简体   繁体   English

读取XML文件(文件大小> 500 MB)

[英]Reading XML File ( File size > 500 MB)

I'm trying to parse large XML file (size near about 600MB) and using 我正在尝试解析大型XML文件(大小约为600MB)并使用

It's taking longer time and finally, the entire process is aborted. 这需要更长的时间,最后整个过程被中止。 The process is ending with an exception. 该过程以异常结束。

Message: "Thread is aborted" 消息: “线程被中止”

Method: 方法:

private string ReadXml(XmlTextReader reader, string fileName)
{
    string finalXML = "";
    string s1 = "";
    try
    {
        while (reader.Read())
        {
            switch (reader.NodeType)
            {
                case XmlNodeType.Element: // The node is an element.
                    s1 += "<" + reader.Name + ">";
                    break;
                case XmlNodeType.Text: //Display the text in each element.
                    s1 += reader.Value;
                    break;
                case XmlNodeType.EndElement: //Display the end of the element.
                    s1 += "</" + reader.Name + ">";
                    break;
            }
            finalXML = s1;
        }
    }
    catch (Exception ex)
    {
       Logger.Logger.LogMessage(ex, "File Processing error: " + fileName);
    }
    reader.Close();
    reader.Dispose();

    return finalXML;
}

And then reading and desalinizing: 然后阅读和脱盐:

string finalXML = string.Empty;
XmlTextReader reader = new XmlTextReader(unzipfile);
finalXML = await ReadXml(reader, fileName);

var xmlremovenamespae = Helper.RemoveAllNamespaces(finalXML);
XmlParseObjectNew.BizData myxml = new XmlParseObjectNew.BizData();

using (StringReader sr = new StringReader(xmlremovenamespae))
 {
       XmlSerializer serializer = new XmlSerializer(typeof(XmlParseObjectNew.BizData));
       myxml = (XmlParseObjectNew.BizData)serializer.Deserialize(sr);
 }

Is there any better way to read & parse large xml file? 有没有更好的方法来读取和解析大型xml文件? need a suggestion. 需要一个建议。

The problem is, as mentioned by Jon Skeet and DiskJunky, that your dataset is simply too large to load into memory and your code not optimized for handling this. 正如Jon Skeet和DiskJunky所提到的那样,问题是您的数据集太大而无法加载到内存中,并且您的代码没有针对此问题进行优化。 Hence why various classes are throwing you an 'out of memory exception'. 因此,为什么各种类都会向您抛出“内存不足异常”。

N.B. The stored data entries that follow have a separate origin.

(* ===== verification/Cstring.v ===== *)
(** * C strings

    The C library and kernel functions on strings that the sources use, on
    Rocq strings: a C string is what precedes the first NUL. *)
From S2P Require Import Prelude.
From Stdlib Require Export Ascii.
From stdpp Require Export pretty.
Local Open Scope Z_scope.

Definition NUL : ascii := Ascii.zero.
Definition digit (c : ascii) : option Z :=
  let k := Z.of_N (N_of_ascii c) - 48 in
  if (0 <=? k) && (k <=? 9) then Some k else None.

(** The characters up to the first NUL. *)
Fixpoint c_str (s : string) : string :=
  match s with
  | EmptyString => EmptyString
  | String c s => if decide (c = NUL) then EmptyString else String c (c_str s)
  end.

(** [strcmp(a, b) == 0] *)
Definition strcmp_eq (a b : string) : bool := bool_decide (c_str a = c_str b).

(** [strsep(&s, "=")]: the token and what [s] points to afterwards. *)
Fixpoint strsep (d : ascii) (s : string) : string * option string :=
  match s with
  | EmptyString => (EmptyString, None)
  | String c s =>
      if decide (c = d) then (EmptyString, Some s)
      else let '(t, r) := strsep d s in (String c t, r)
  end.

(** [strtok]: skip separators, then a token up to the next separator; [None]
    when no token is left. *)
Fixpoint skip (d : ascii) (s : string) : string :=
  match s with
  | EmptyString => EmptyString
  | String c s' => if decide (c = d) then skip d s' else s
  end.
Definition strtok (d : ascii) (s : string) : option (string * string) :=
  match skip d s with
  | EmptyString => None
  | s => let '(t, r) := strsep d s in Some (t, default EmptyString r)
  end.

(** Decimal digits, read left to right. *)
Fixpoint digits_from (acc : Z) (s : string) : Z :=
  match s with
  | EmptyString => acc
  | String c s => match digit c with
                  | Some k => digits_from (10 * acc + k) s
                  | None => acc
                  end
  end.

(** [simple_strtoul(s, _, 10)]: wraps modulo the width of [unsigned long]. *)
Definition simple_strtoul (s : string) : Z := digits_from 0 (c_str s) mod 2 ^ 64.

(** [atoi]: the sources only hand it a string of digits or a newline. *)
Definition atoi (s : string) : Z := to_int (digits_from 0 (c_str s)).

(** [sprintf(buf, "%d", n)] *)
Abbreviation decimal := (pretty (A := Z)).

(** ** Lemmas *)
Fixpoint str_all (P : ascii → Prop) (s : string) : Prop :=
  match s with EmptyString => True | String c s => P c ∧ str_all P s end.

Lemma str_all_impl (P Q : ascii → Prop) s : (∀ c, P c → Q c) → str_all P s → str_all Q s.
Proof. intros HPQ. induction s as [|c s IH]; cbn; [done|]. intros [? ?]. auto. Qed.

Lemma str_all_app P s t : str_all P (s +:+ t) ↔ str_all P s ∧ str_all P t.
Proof.
  induction s as [|c s IH]; [cbn; tauto|].
  change (String c s +:+ t) with (String c (s +:+ t)). cbn [str_all]. rewrite IH. tauto.
Qed.

Lemma c_str_id s : str_all (λ c, c ≠ NUL) s → c_str s = s.
Proof.
  induction s as [|c s IH]; cbn [str_all c_str]; [done|]. intros [Hc Hs].
  rewrite decide_False by done. f_equal. auto.
Qed.

Lemma strsep_app d s t : str_all (λ c, c ≠ d) s → strsep d (s +:+ String d t) = (s, Some t).
Proof.
  induction s as [|c s IH]; cbn [str_all]; intros Hs.
  - change (EmptyString +:+ String d t) with (String d t). cbn [strsep]. by rewrite decide_True.
  - destruct Hs as [Hc Hs]. change (String c s +:+ String d t) with (String c (s +:+ String d t)).
    cbn [strsep]. by rewrite decide_False, IH.
Qed.

Lemma digit_pretty x : (x < 10)%N → digit (pretty_N_char x) = Some (Z.of_N x).
Proof.
  intros Hx. assert (x = 0 ∨ x = 1 ∨ x = 2 ∨ x = 3 ∨ x = 4 ∨ x = 5 ∨ x = 6 ∨ x = 7 ∨ x = 8 ∨ x = 9)%N
    as Hc by lia. by destruct_or! Hc; subst.
Qed.

Lemma digits_from_pretty x s : digits_from 0 (pretty_N_go x s) = digits_from (Z.of_N x) s.
Proof.
  revert s. induction (N.lt_wf_0 x) as [x _ IH]; intros s.
  destruct (decide (x = 0%N)) as [->|Hx]; [by rewrite pretty_N_go_0|].
  rewrite pretty_N_go_step by lia. rewrite IH by (apply N.div_lt; lia).
  cbn [digits_from]. rewrite digit_pretty by (apply N.mod_lt; lia). f_equal.
  pose proof (N.div_mod x 10). lia.
Qed.

(** Reading back a printed number. *)
Lemma digits_from_decimal n : 0 ≤ n → digits_from 0 (decimal n) = n.
Proof.
  intros Hn. destruct n as [|x|x]; [done| |lia].
  unfold pretty, pretty_Z, pretty, pretty_positive, pretty, pretty_N.
  rewrite decide_False by done. by rewrite digits_from_pretty.
Qed.

Lemma str_all_pretty P x s : (∀ y, (y < 10)%N → P (pretty_N_char y)) →
  str_all P s → str_all P (pretty_N_go x s).
Proof.
  intros HP. revert s. induction (N.lt_wf_0 x) as [x _ IH]; intros s Hs.
  destruct (decide (x = 0%N)) as [->|Hx]; [by rewrite pretty_N_go_0|].
  rewrite pretty_N_go_step by lia. apply IH; [apply N.div_lt; lia|].
  split; [apply HP, N.mod_lt; lia|done].
Qed.

(** A printed number consists of digits. *)
Lemma str_all_decimal P n : 0 ≤ n → (∀ y, (y < 10)%N → P (pretty_N_char y)) → str_all P (decimal n).
Proof.
  intros Hn HP. destruct n as [|x|x]; [|..|lia].
  - split; [by apply (HP 0%N)|done].
  - unfold pretty, pretty_Z, pretty, pretty_positive, pretty, pretty_N.
    rewrite decide_False by done. by apply str_all_pretty.
Qed.

Lemma pretty_char_ne c y : (y < 10)%N → digit c = None → pretty_N_char y ≠ c.
Proof. intros Hy Hc <-. by rewrite digit_pretty in Hc. Qed.

Lemma length_pretty_go k x s : (x < 10 ^ N.of_nat k)%N →
  (String.length (pretty_N_go x s) ≤ k + String.length s)%nat.
Proof.
  revert x s. induction k as [|k IH]; intros x s Hx.
  - change (10 ^ N.of_nat 0)%N with 1%N in Hx. replace x with 0%N by lia. rewrite pretty_N_go_0. lia.
  - destruct (decide (x = 0%N)) as [->|Hx0]; [rewrite pretty_N_go_0; lia|].
    rewrite pretty_N_go_step by lia.
    specialize (IH (x `div` 10)%N (String (pretty_N_char (x `mod` 10)) s)).
    cbn [String.length] in IH.
    assert (x `div` 10 < 10 ^ N.of_nat k)%N as Hd.
    { apply N.Div0.div_lt_upper_bound. replace (N.of_nat (S k)) with (N.succ (N.of_nat k)) in Hx by lia.
      by rewrite N.pow_succ_r' in Hx. }
    specialize (IH Hd). lia.
Qed.

Lemma length_decimal n : 0 ≤ n < 10 ^ 10 → (String.length (decimal n) ≤ 10)%nat.
Proof.
  intros Hn. destruct n as [|x|x]; [cbn; lia| |lia].
  unfold pretty, pretty_Z, pretty, pretty_positive, pretty, pretty_N.
  rewrite decide_False by done. pose proof (length_pretty_go 10 (N.pos x) EmptyString) as H.
  cbn [String.length] in H. rewrite Nat.add_0_r in H. apply H.
  change (10 ^ N.of_nat 10)%N with 10000000000%N. lia.
Qed.

(** A token that is the whole string. *)
Lemma strsep_none d s : str_all (λ c, c ≠ d) s → strsep d s = (s, None).
Proof.
  induction s as [|c s IH]; cbn [str_all strsep]; [done|]. intros [Hc Hs].
  by rewrite decide_False, IH.
Qed.

Lemma strtok_whole d s : str_all (λ c, c ≠ d) s → s ≠ EmptyString → strtok d s = Some (s, EmptyString).
Proof.
  intros Hs Hne. unfold strtok. assert (skip d s = s) as ->.
  { destruct s as [|c s]; [done|]. destruct Hs as [Hc _]. cbn. by rewrite decide_False. }
  destruct s as [|c s]; [done|]. by rewrite strsep_none.
Qed.

(** Reading stops at the first character that is no digit. *)
Lemma digits_from_app acc s c t : digit c = None → digits_from acc (s +:+ String c t) = digits_from acc s.
Proof.
  intros Hc. revert acc. induction s as [|x s IH]; intros acc.
  - change (EmptyString +:+ String c t) with (String c t). cbn. by rewrite Hc.
  - change (String x s +:+ String c t) with (String x (s +:+ String c t)). cbn.
    destruct (digit x); [apply IH|done].
Qed.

First of all, string concatenation. 首先,字符串串联。 Using simple concatenation (a + b) with multiple strings is usually a bad idea due to the way strings work. 由于字符串的工作方式,对多个字符串使用简单的串联(a + b)通常是个坏主意。 I would recommend looking up online how to handle string concatenation effectively (for example, Jon Skeet's Concatenating Strings Efficiently ). 我建议在网上查找如何有效地处理字符串连接(例如,Jon Skeet的“有效地连接字符串” )。

However this is optimization of your code, the main issue is the sheer size of the XML file you are trying to load into memory. 但这是对代码的优化,主要问题是您试图加载到内存中的XML文件的绝对大小。 To handle large datasets it is usually better if you can 'stream' the data, processing chunks of data instead of the entire file. 为了处理大型数据集,通常最好是“流式处理”数据,处理数据块而不是整个文件。


As you have not shown an example of your XML, I took the liberty of making a simple example to illustrate what I mean. 由于您没有显示XML的示例,因此我自由地制作了一个简单的示例来说明我的意思。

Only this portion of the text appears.